Roasted Cauliflower White Cheddar Soup

The tastiest cauliflower soup! It has lots of flavor thanks to roasting the cauliflower and the delicious cheeses.
Servings: 4 Servings
Prep10 minutes
Cook30 minutes
Ready in: 40 minutes


  • 1 large head cauliflower (2 - 2 1/2 lb), cored and chopped into small, bite size pieces
  • 2 Tbsp olive oil
  • Salt and freshly ground black pepper
  • 3 Tbsp butter
  • 1 cup finely chopped yellow onion
  • 3 1/2 Tbsp all-purpose flour
  • 1 clove garlic , minced
  • 3 cups milk
  • 1 (14 oz) can low-sodium chicken broth
  • 1/2 cup heavy cream
  • 1 tsp dried parsley or 1 Tbsp chopped fresh
  • 1/4 tsp (slightly heaping) dried thyme or 1 tsp chopped fresh
  • 1 bay leaf
  • 1/4 tsp granulated sugar
  • 4 oz shredded sharp white cheddar cheese , shredded (1 cup), plus more for serving if desired
  • 1 oz finely grated parmesan cheese (slightly packed 1/4 cup)

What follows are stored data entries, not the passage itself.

Lemma partitions_ready_witness :
  exists out s', ensure_partitions demo_now 2 (demo_session []) = (out, s') /\
    routed "user_usage_5m" (instant (utc_date (Civil 2024 3 31))) (data s') = true.
Proof.
  destruct (ensure_partitions demo_now 2 (demo_session [])) as [out s'] eqn:E. exists out, s'. split; [reflexivity|].
  pose proof (partitions_ready demo_now 2 (demo_session []) out s' eq_refl ltac:(vm_compute; congruence)
    ltac:(vm_compute; reflexivity) demo_monthly E) as (_ & _ & _ & H).
  destruct out as [l|e]; [|by destruct H].
  apply H; [apply list_elem_of_In; cbn; tauto | vm_compute; split; congruence].
Defined.

(** A long reader holds the table: the partition is skipped and stays attached. *)
Example retention_skips_locked :
  let locked := PgError "LockNotAvailable" true "55P03" "canceling statement due to lock timeout" in
  let '(out, s') := apply_retention demo_now demo_retention
    (demo_session [Done; Done; Done; Done; Done; Done; Fails locked healthy]) in
  (out, length (partitions (data s'))) = (Ok ([], ["collection_events_y2023m11"]), 2%nat).
Proof. vm_compute. reflexivity. Qed.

  • Preheat oven to 425 degrees. Place cauliflower on baking sheet, drizzle with olive oil and toss to evenly coat, then spread into an even layer and season lightly with salt and pepper.
  • Bake in preheated oven until golden, about 25 minutes. Remove from oven and set aside.
  • In a large pot, melt butter over medium heat. Add in onion and saute until tender, about 4 - 5 minutes. Add in flour and cook, stirring constantly 1 1/2 minutes, adding in garlic during last 30 seconds of cooking.
  • While whisking, slowly pour in milk followed by chicken broth and cream. Add in parsley, thyme, bay leaf, sugar, roasted cauliflower and season soup with salt and pepper to taste (I used 1/2 tsp salt but this may vary depending on how much salt you added to your cauliflower and how much salt you prefer).
  • Bring to a boil, stirring constantly, then reduce heat to low. Puree 3 cups of the soup in a blender (being careful as your working with hot liquids) and return to soup in pot.
  • Remove from heat and stir in sharp white cheddar and parmesan cheese. Serve warm garnished with additional shredded white cheddar and serve with fresh bread or croutons if desired.
  • Recipe Source: Cooking Classy, adapted lightly from my Broccoli Cheese Soup
Nutrition Facts
Roasted Cauliflower White Cheddar Soup
Amount Per Serving
Calories 523 Calories from Fat 369
% Daily Value*
Fat 41g63%
Saturated Fat 22g138%
Cholesterol 113mg38%
Sodium 465mg20%
Potassium 445mg13%
Carbohydrates 20g7%
Fiber 1g4%
Sugar 11g12%
Protein 18g36%
Vitamin A 1230IU25%
Vitamin C 16.4mg20%
Calcium 532mg53%
Iron 0.8mg4%
* Percent Daily Values are based on a 2000 calorie diet.
Nutrition values are estimates only. See full disclaimer here.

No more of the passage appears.